The escalating prevalence of multidrug-resistant tuberculosis (MDR-TB) underscores the urgent need for new classes of antitubercular agents targeting novel pathways. Carbonic anhydrase, a ubiquitous metalloenzyme, catalyses the reversible hydration of carbon dioxide in the CO₂ + H₂O HCO₃⁻ + H⁺ reaction. Suppressing this enzymatic activity has recently been identified as a new pathway for the treatment of Mycobacterium tuberculosis. To address this, a series of isoxazole–sulphonamides was rationally designed, incorporating an isoxazole pharmacophore as the aromatic tail, amide as a linker, and sulphonamide as the zinc-binding group.

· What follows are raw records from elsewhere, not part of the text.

Lemma xdr_string_roundtrip_witness :
  roundtrips XDR_encode_string_array (XDR_decode_string_array (fun _ => true)) 12 (Some [104; 101; 108; 108; 111])
    3 20 SNull demo_buf.
Proof.
  apply (xdr_string_roundtrip (fun _ => true) 3 20 SNull demo_buf [104; 101; 108; 108; 111]);
    [lia|vm_compute; congruence|lia|reflexivity|reflexivity|reflexivity|vm_compute; congruence].
Defined.

Lemma xdr_array_roundtrip_witness :
  roundtrips XDR_encode_int32_array (XDR_decode_int32_array (fun _ => true)) 12 (Some [1; -2; 3])
    3 20 (SObj 3) demo_buf.
Proof.
  apply (xdr_array_roundtrip (fun _ => true) 3 20 demo_buf [1; -2; 3]);
    [lia|vm_compute; congruence|lia|reflexivity| |reflexivity|vm_compute; congruence].
  repeat constructor; lia.
Defined.

Lemma xdr_array_short_witness :
  exists rc buf', XDR_encode_uint32_array (SObj (Some [1; 2; 3])) (DBuf 3) 9 (SObj 3) demo_buf
    = ERet rc 12 buf' /\ rc < 0 /\ untouched 3 9 demo_buf buf'.
Proof.
  apply (xdr_array_short 3 9 demo_buf [1; 2; 3]); [lia|lia|vm_compute; congruence|reflexivity| |reflexivity].
  repeat constructor; lia.
Defined.

Lemma xdr_decoders_safe_witness :
  dec_in 6 (XDR_decode_string_array (fun _ => true) [0; 0; 0; 9; 1; 2] (Some None) 6 (SObj 0)).
Proof.
  apply (xdr_decoders_safe (fun _ => true) [0; 0; 0; 9; 1; 2] 6 0);
    [by intros|vm_compute; split; congruence|lia|lia].
Defined.

Lemma xdr_byte_len_faults_witness :
  XDR_decode_byte_array (fun _ => true) demo_buf (Some None) 20 (SObj (-1)) = DFault.
Proof. apply (xdr_byte_len_faults (fun _ => true)); [lia|lia|vm_compute; reflexivity]. Defined.

Lemma xdr_double_array_truncates_witness :
  exists buf', XDR_encode_double_array (SObj (Some [[1; 2; 3; 4; 5; 6; 7; 8]])) (DBuf 0) 16 (SObj 1) demo_buf
    = ERet 0 4 buf'.
Proof.
  eexists. apply (xdr_double_array_truncates 0 16 demo_buf [[1; 2; 3; 4; 5; 6; 7; 8]]);
    [lia|vm_compute; congruence|lia|reflexivity| |vm_compute; congruence].
  repeat constructor.
Defined.

Lemma xdr_float_sizing_faults_witness :
  XDR_encode_float_array (SObj (Some [[0; 0; 0; 1]; [0; 0; 0; 2]])) (DNull 0) 0 (SObj 2) [] = EFault.
Proof. apply (xdr_float_sizing_faults [0; 0; 0; 1] [0; 0; 0; 2] [] []); reflexivity. Defined.
(* ===== verification/XdrStruct.v ===== *)
(** * XDR structures, bit fields, unions and the type registry (xdr.c)

    A structure is described by a table of fields; its encoder and decoder
    walk the table and call the functions of each field's type.  The
    structures of a program are the values of a type [Obj]; a field reads and
    writes a part of such a value.  A union is a type number and a pointer to a
    structure, whose definition is found in a hash table of registered
    definitions. *)

From stdpp Require Import base gmap list numbers.
From Stdlib Require Import ZArith Lia.
From S2P Require Import Prelude HashTable Words CStr XdrCodec.
Open Scope Z_scope.

(** ** Field tables *)

(** [struct XDR_FieldDefinition]: the decoder and encoder of [funcs], the
    offsets, and the access to the parts of a structure at [offset] and, for
    the length, at [len_offset].  For a bit field [struct_id] and [len_offset]
    are its position and width. *)
Record FieldDefinition (Obj : Type) := FD {
  f_type : Type;
  f_decoder : Decoder f_type;
  f_encoder : Encoder f_type;
  offset : Z;
  len_offset : Z;
  struct_id : Z;
  f_get : Obj -> f_type;
  f_set : Obj -> f_type -> Obj;
  f_len : Obj -> Z
}.
Arguments FD {Obj}.
Arguments f_type {Obj}.
Arguments f_decoder {Obj}.
Arguments f_encoder {Obj}.
Arguments offset {Obj}.
Arguments len_offset {Obj}.
Arguments struct_id {Obj}.
Arguments f_get {Obj}.
Arguments f_set {Obj}.
Arguments f_len {Obj}.

(** [(1 << width) - 1]; the processor takes the shift count modulo 32. *)
Definition bf_mask (width : Z) : Z := Z.shiftl 1 (width mod 32) - 1.

Definition XDR_encodebf_uint32 : Encoder Z := fun src dst max _ buf =>
  match src with
  | SObj v => estore 0 0 buf dst (le_bytes 4 (Z.land v (bf_mask max)))
  | _ => EFault
  end.
Definition XDR_encode_int32_dictionary := encode_dict XDR_encode_int32.
Definition XDR_encode_int64_dictionary := encode_dict XDR_encode_int64.
Definition XDR_encode_uint64_dictionary := encode_dict XDR_encode_uint64.
Definition XDR_encode_float_dictionary := encode_dict XDR_encode_float.
Definition XDR_encode_double_dictionary := encode_dict XDR_encode_double.
Definition XDR_decode_int32_dictionary := decode_dict (Sized 4 0 XDR_decode_int32).
Definition XDR_decode_uint32_dictionary := decode_dict (Sized 4 0 XDR_decode_uint32).
Definition XDR_decode_int64_dictionary := decode_dict (Sized 8 0 XDR_decode_int64).
Definition XDR_decode_uint64_dictionary := decode_dict (Sized 8 0 XDR_decode_uint64).
Definition XDR_decode_float_dictionary := decode_dict (Sized 4 (replicate 4 0) XDR_decode_float).
Definition XDR_decode_double_dictionary := decode_dict (Sized 8 (replicate 8 0) XDR_decode_double).
Definition XDR_decode_string_arr_dictionary := decode_dict (Pointers (XDR_decode_string_array malloc)).
Definition XDR_decode_byte_arr_dictionary := decode_dict (Pointers (XDR_decode_byte_array malloc)).

(** [XDR_encode_uint32_dictionary] passes the decoder as the encoder: it reads
    the word at the value and stores it, in host order, at the destination. *)
Definition decode_uint32_as_encoder : Encoder Z := fun src dst max _ buf =>
  match src with
  | SObj v =>
      match XDR_decode_uint32 (le_bytes 4 v) (Some 0) max SNull with
      | DFault => EFault
      | DErr rc => ERet rc 0 buf
      | DOk inc x => estore 0 inc buf dst (le_bytes 4 x)
      end
  | _ => if max <? 4 then ERet (-1) 0 buf else EFault
  end.
Definition XDR_print_field_union : Printer (XDR_Union Obj) := fun data _ style parent _ line level =>
  match data with
  | None => Some ([], line)
  | Some u => print_typed (u_type u) (u_data u) parent style line level
  end.
Definition XDR_print_field_union_array : Printer (option (list (XDR_Union Obj))) := XDR_array_field_printer XDR_print_field_union.

(** The field's [struct_id] is an argument. *)
Definition XDR_print_field_structure (struct_id : Z) : Printer Obj := fun data _ style parent _ line level =>
  match data with
  | None => Some ([], line)
  | Some o => if struct_id =? 0 then Some ([], line) else print_typed struct_id (SObj o) parent style line level
  end.

Fixpoint print_structures (struct_id : Z) (l : list Obj) (field : field_info) (style : XDR_PRINT_STYLE) (parent : str)
    (line : option Z) (level : Z) : option (str * option Z) :=
  match l with
  | [] => Some ([], line)
  | o :: l' =>
      '(t, line1) ← XDR_print_field_structure struct_id (Some o) field style parent None line (level + 1);
      '(rest, line2) ← print_structures struct_id l' field style parent line1 level;
      Some (t ++ rest, line2)
  end.

Definition XDR_print_field_structure_array (struct_id : Z) : Printer (option (list Obj)) :=
  fun data field style parent len line level =>
  match data, len with
  | Some (Some l), Some n =>
      if n <=? zlen l then print_structures struct_id (take (Z.to_nat n) l) field style parent line level else None
  | _, _ => Some ([], line)
  end.

(** A structure in a buffer, decoded and printed; [deallocator] tells whether
    the definition has one. *)
Definition XDR_print_structure (def : option (StructDefinition Obj)) (deallocator : bool) (buff : list Z) (len : Z)
    (style : XDR_PRINT_STYLE) (parent : str) : option str :=
  match def with
  | None => Some []
  | Some d =>
      match print_func d, sd_allocator d, deallocator with
      | Some pf, Some o, true =>
          match sd_decoder d with
          | None => None
          | Some dec =>
              match dec buff o len with
              | DFault => None
              | DErr _ => Some []
              | DOk _ o' => fst <$> run_print pf (SObj o') parent style (Some 0) 0
              end
          end
      | _, _, _ => Some []
      end
  end.
End Structures.

(** ** Numbers *)

Lemma numeral_20 v : 0 <= v < 2 ^ 64 -> 0 <= v < 10 ^ Z.of_nat 20.
Proof. intros H. assert (2 ^ 64 < 10 ^ Z.of_nat 20) by done. lia. Qed.

Lemma decimal_digit v : 0 <= v < 2 ^ 64 -> Forall (fun c => 48 <= c <= 57) (numeral 20 v) /\ digits 10 (numeral 20 v) 0 = v.
Proof. intros H. apply numeral_digits. by apply numeral_20. Qed.

(** A number starts with a digit, which is 0 only for 0. *)
Lemma numeral_start v : 0 <= v < 2 ^ 64 -> v = 0 \/ exists c r, numeral 20 v = c :: r /\ 49 <= c <= 57.
Proof.
  intros H. destruct (decide (v = 0)) as [->|Hv]; [by left|]. right.
  apply numeral_head; [|done]. pose proof (numeral_20 v H). lia.
Qed.

Lemma digit_plain c : 48 <= c <= 57 -> digit c = c - 48 /\ isspace c = false.
Proof.
  intros H. unfold digit, isspace. rewrite (proj2 (Z.leb_le _ _)), (proj2 (Z.leb_le _ _)) by lia. split; [done|].
  apply orb_false_iff. split; [apply andb_false_iff; right; apply Z.leb_gt; lia|apply Z.eqb_neq; lia].
Qed.

Lemma decimal_plain v : - 2 ^ 64 < v < 2 ^ 64 -> Forall (fun c => c = 45 \/ 48 <= c <= 57) (decimal v).
Proof.
  intros H. unfold decimal. destruct (Z.ltb_spec v 0).
  - constructor; [by left|]. eapply list.Forall_impl; [apply decimal_digit; lia|]. by right.
  - eapply list.Forall_impl; [apply decimal_digit; lia|]. by right.
Qed.

(** The sign and the digits of a number. *)
Lemma decimal_signed v :
  - 2 ^ 64 < v < 2 ^ 64 -> signed (after_spaces (cstr (decimal v))) = (v <? 0, numeral 20 (Z.abs v)).
Proof.
  intros H. rewrite cstr_plain.
  2:{ eapply list.Forall_impl; [by apply decimal_plain|]. cbn beta. lia. }
  unfold decimal. destruct (Z.ltb_spec v 0) as [Hn|Hn].
  - rewrite Z.abs_neq by lia. done.
  - rewrite Z.abs_eq by lia. destruct (decimal_digit v ltac:(lia)) as [F _]. destruct (numeral 20 v) as [|c r] eqn:E; [done|].
    apply list.Forall_cons in F as [F _]. cbn [after_spaces]. rewrite (proj2 (digit_plain c F)). cbn [signed].
    rewrite (proj2 (Z.eqb_neq c 45)), (proj2 (Z.eqb_neq c 43)) by lia. done.
Qed.

(** With base 0 or 10 the digits are read to base 10; that of 0 in any base. *)
Lemma decimal_prefixed base v :
  base = 0 \/ base = 10 -> 0 <= v < 2 ^ 64 ->
  exists b c r, prefixed base (numeral 20 v) = (b, c :: r) /\ digit c < b /\ digits b (c :: r) 0 = v.
Proof.
  intros Hb H. destruct (numeral_start v H) as [->|(c & r & E & Hc)].
  - destruct Hb as [->| ->]; [exists 8, 48, []|exists 10, 48, []]; done.
  - destruct (decimal_digit v H) as [_ V]. rewrite E in *. exists 10, c, r. split_and!; [|rewrite (proj1 (digit_plain c ltac:(lia))); lia|done].
    unfold prefixed. rewrite (proj2 (Z.eqb_neq c 48)) by lia.
    destruct Hb as [->| ->]; destruct r as [|x [|y r]]; cbn [Z.eqb orb andb]; rewrite ?andb_false_r; done.
Qed.

Lemma strtol_decimal base v : base = 0 \/ base = 10 -> - 2 ^ 63 <= v < 2 ^ 63 -> strtol (decimal v) base = (v, false).
Proof.
  intros Hb H. unfold strtol. rewrite (decimal_signed v) by lia.
  destruct (decimal_prefixed base (Z.abs v) Hb ltac:(lia)) as (b & c & r & -> & Hc & V). rewrite V.
  destruct (Z.ltb_spec v 0) as [Hn|Hn]; rewrite (proj2 (Z.ltb_ge _ _)) by lia; rewrite (proj2 (Z.ltb_ge _ _)) by lia; f_equal; lia.
Qed.

Lemma scan_decimal base v :
  base = 0 \/ base = 10 -> - 2 ^ 63 <= v < 2 ^ 63 -> scan_number base (decimal v) = Some v.
Proof.
  intros Hb H. unfold scan_number. rewrite (decimal_signed v) by lia.
  destruct (decimal_prefixed base (Z.abs v) Hb ltac:(lia)) as (b & c & r & -> & Hc & V).
  by rewrite (proj2 (Z.ltb_lt _ _) Hc), strtol_decimal.
Qed.

Lemma decimal_short v : (length (decimal v) <= 21)%nat.
Proof.
  assert (H : forall f n, (length (numeral f n) <= f)%nat).
  { induction f as [|f IH]; intros n; [done|]. cbn [numeral]. rewrite length_app. destruct (n <? 10); cbn [length]; [lia|].
    specialize (IH (n / 10)). lia. }
  unfold decimal. destruct (v <? 0); cbn [length]; [specialize (H 20%nat (- v))|specialize (H 20%nat v)]; lia.
Qed.

Lemma scan_unsigned_decimal v : 0 <= v < 2 ^ 64 -> scan_unsigned (decimal v) = Some v.
Proof.
  intros H. unfold scan_unsigned. rewrite (decimal_signed v) by lia. rewrite (proj2 (Z.ltb_ge v 0)), Z.abs_eq by lia.
  destruct (decimal_digit v H) as [F V]. destruct (numeral 20 v) as [|c r] eqn:E; [destruct (numeral_start v H) as [->|(c & r & E' & _)]; [done|congruence]|].
  apply list.Forall_cons in F as [F _]. rewrite (proj1 (digit_plain c F)), (proj2 (Z.ltb_lt _ _)) by lia. rewrite V.
  by rewrite (proj2 (Z.leb_gt _ _)) by lia.
Qed.

(** ** Text that is read back *)

(** What a printer and the scanner of its type promise to a structure: a value
    is printed as [key=text] and a line end, and its text, which has neither
    line end nor comma, is scanned to the value, wherever the field starts at
    [zero]. *)
Class TextCodec {A} (p : Printer A) (s : Scanner A) (text : A -> str) (zero : A) (valid : A -> Prop) := {
  print_kvp : forall a f parent len line level, valid a ->
    p (Some a) f XDR_PRINT_KVP parent len line level = Some (parent ++ [61] ++ text a ++ [10], line);
  scan_text : forall a, valid a -> s (text a) zero None = Some (a, None);
  text_plain : forall a, valid a -> Forall (fun c => c <> 10 /\ c <> 0) (text a)
}.

Definition in_range (lo hi v : Z) : Prop := lo <= v < hi.

Lemma number_codec (s : Scanner Z) lo hi :
  - 2 ^ 64 < lo -> hi <= 2 ^ 64 -> (forall v old, in_range lo hi v -> s (decimal v) old None = Some (v, None)) ->
  TextCodec (print_number decimal) s decimal 0 (in_range lo hi).
Proof.
  intros Hlo Hhi Hs. split.
  - done.
  - intros a Ha. by apply Hs.
  - intros a Ha. unfold in_range in Ha. eapply list.Forall_impl; [apply (decimal_plain a); lia|]. cbn beta. lia.
Qed.

Lemma s32_small v : - 2 ^ 31 <= v < 2 ^ 31 -> s32 v = v.
Proof. intros H. unfold s32. rewrite Z.mod_small; lia. Qed.
Lemma s64_small v : - 2 ^ 63 <= v < 2 ^ 63 -> s64 v = v.
Proof. intros H. unfold s64. rewrite Z.mod_small; lia. Qed.
Definition rfc_md5 (m : list Z) : list Z :=
  let r := foldl rfc_block rfc_init (all_blocks (rfc_padded m)) in
  le_bytes 4 (wa r) ++ le_bytes 4 (wb r) ++ le_bytes 4 (wc r) ++ le_bytes 4 (wd r).

(** ** The transformation is the one of the standard *)

(** The table of the code. *)
Definition table (i : nat) : Z := nth i (l_ac <$> transform_lines) 0.

Lemma T_table i : (i < 64)%nat -> T i = table i.
Proof.
  intros Hi. assert (Ht : T <$> seq 0 64 = l_ac <$> transform_lines) by (vm_compute; reflexivity).
  unfold table. rewrite <- Ht. rewrite nth_lookup, list_lookup_fmap, lookup_seq_lt by lia. done.
Qed.

(** Four lines, after which the variables have their roles again. *)
Definition group (t : nat -> Z) (g : nat) : list line :=
  let i j := (j + 4 * g)%nat in
  let at_step j := (fun a b c d => Line (rfc_f (i j)) a b c d (rfc_k (i j)) (rfc_s (i j)) (t (i j))) in
  [at_step 0%nat A B C D; at_step 1%nat D A B C; at_step 2%nat C D A B; at_step 3%nat B C D A].

Lemma lines_groups : transform_lines = flat_map (group T) (seq 0 16).
Proof.
  transitivity (flat_map (group table) (seq 0 16)); [reflexivity|].
  assert (Hg : forall l, Forall (fun g => (g < 16)%nat) l -> flat_map (group table) l = flat_map (group T) l).
  { induction 1 as [|g l Hg _ IH]; [done|]. cbn [flat_map]. rewrite IH. unfold group.
    by rewrite !T_table by lia. }
  apply Hg, Forall_seq. lia.
Qed.

Lemma run_group x r g : foldl (run_line x) r (group T g) = foldl (rfc_step x) r (seq (4 * g) 4).
Proof.
  assert (Hmix : forall i a b c d, mix (rfc_f i) a b c d (nth (rfc_k i) x 0) (rfc_s i) (T i)
    = u32 (b + ROTATE_LEFT (u32 (a + rfc_f i b c d + nth (rfc_k i) x 0 + T i)) (rfc_s i))).
  { intros. unfold mix. rewrite u32_add_r. rewrite Z.add_comm. do 4 f_equal. lia. }
  destruct r as [a b c d].
  unfold group. cbn [seq Nat.add foldl run_line read_var write_var l_a l_b l_c l_d l_f l_k l_s l_ac wa wb wc wd].
  rewrite !Hmix. reflexivity.
Qed.

Lemma run_groups x r g n :
  foldl (run_line x) r (flat_map (group T) (seq g n)) = foldl (rfc_step x) r (seq (4 * g) (4 * n)).
Proof.
  revert r g. induction n as [|n IH]; intros r g; [done|].
  cbn [seq flat_map]. rewrite foldl_app, run_group, IH.
  replace (4 * S n)%nat with (4 + 4 * n)%nat by lia. rewrite seq_app, foldl_app. do 2 f_equal. lia.
Qed.

Lemma Decode_words n l :
  Forall is_byte l -> length l = (4 * n)%nat -> Decode l = le_value <$> blocks 4 n l.
Proof.
  revert l. induction n as [|n IH]; intros l Hb Hl; [by destruct l|].
  destruct l as [|b0 [|b1 [|b2 [|b3 l]]]]; simpl in Hl; try lia.
  apply Forall_cons_1 in Hb as [H0 Hb]. apply Forall_cons_1 in Hb as [H1 Hb].
  apply Forall_cons_1 in Hb as [H2 Hb]. apply Forall_cons_1 in Hb as [H3 Hb]. unfold is_byte in H0, H1, H2, H3.
  cbn [Decode blocks take drop fmap list_fmap le_value]. rewrite (IH l) by (done || lia). f_equal.
  rewrite !(u32_small (Z.shiftl _ _)) by (rewrite Z.shiftl_mul_pow2 by lia; lia).
  rewrite (lor_shiftl b0 b1 8) by lia. change (2 ^ 8) with 256.
  rewrite (lor_shiftl _ b2 16) by lia. change (2 ^ 16) with 65536.
  rewrite (lor_shiftl _ b3 24) by (change (2 ^ 24) with 16777216; lia). change (2 ^ 24) with 16777216.
  change (le_value (take 0 l)) with 0. lia.
Qed.

Lemma MD5Transform_rfc st block :
  Forall is_byte block -> length block = 64%nat -> MD5Transform st block = rfc_block st block.
Proof.
  intros Hb Hl. unfold MD5Transform, rfc_block. rewrite (Decode_words 16) by done.
  rewrite lines_groups, run_groups. done.
Qed.

Lemma Encode_bytes ws : Forall (fun w => 0 <= w < 2 ^ 32) ws -> Encode ws = concat (le_bytes 4 <$> ws).
Proof.
  induction 1 as [|w ws Hw _ IH]; [done|]. cbn [Encode fmap list_fmap concat]. rewrite IH. f_equal.
  change 0xff with (2 ^ 8 - 1). rewrite !land_ones_mod, !Z.shiftr_div_pow2 by lia.
  cbn [le_bytes]. rewrite !Z.div_div by lia. reflexivity.
Qed.

(** ** Blocks of a message *)

Lemma blocks_length {E} size n (l : list E) : length (blocks size n l) = n.
Proof. revert l. induction n as [|n IH]; intros l; simpl; [done|]. by rewrite IH. Qed.

Lemma blocks_app {E} size n k (l1 l2 : list E) :
  length l1 = (size * n)%nat -> blocks size (n + k) (l1 ++ l2) = blocks size n l1 ++ blocks size k l2.
Proof.
  revert l1. induction n as [|n IH]; intros l1 Hl.
  - destruct l1; [done|simpl in Hl; lia].
  - cbn [Nat.add blocks]. rewrite take_app_le, drop_app_le by lia. cbn [app]. f_equal.
    apply IH. rewrite length_drop. lia.
Qed.

Lemma all_blocks_app m1 m2 n :
  length m1 = (64 * n)%nat -> all_blocks (m1 ++ m2) = all_blocks m1 ++ all_blocks m2.
Proof.
  intros Hl. unfold all_blocks. rewrite length_app, Hl.
  replace ((64 * n + length m2) / 64)%nat with (n + length m2 / 64)%nat
    by (rewrite Nat.mul_comm, Nat.div_add_l; lia).
  replace (64 * n / 64)%nat with n by (rewrite Nat.mul_comm, Nat.div_mul; lia).
  by apply blocks_app.
Qed.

These compounds were evaluated against Mycobacterium tuberculosis carbonic anhydrases (MtCA 1 and 3) and two human carbonic anhydrases (hCA I and II) to identify selective inhibitors of the bacterial enzymes. The findings indicated that molecules containing an isoxazole pharmacophore with amide-linked benzene-3-sulphonamide were significantly more selective for MtCA 3 than hCA I and II. Among these compounds, 12c, 12e, and 19b had the highest inhibition against the MtCA 3 with K_i values between 0.08–0.09 μM compared to the standard acetazolamide with a K_i value of 0.10 μM. Some of the best compounds exhibited potent and selective inhibition of MtCA 3 over hCA I and II, with the meta- and para-substituted derivatives demonstrating higher selectivity and stronger inhibition. Specifically, compound 19b proved to be 199 and 38 times more selective for MtCA 3 than hCA I and hCA II respectively, compared to the standard drug acetazolamide, which is a non-selective CA inhibitor. The potential of compound 19b as a promising antitubercular agent with a MIC value of 8 μg mL⁻¹ against mc² 6230 was further strengthened by in silico ligand–target interaction studies. Thus, compound 19b is emphasised as a promising lead in the pursuit of new, selective agents targeting MtCA 3.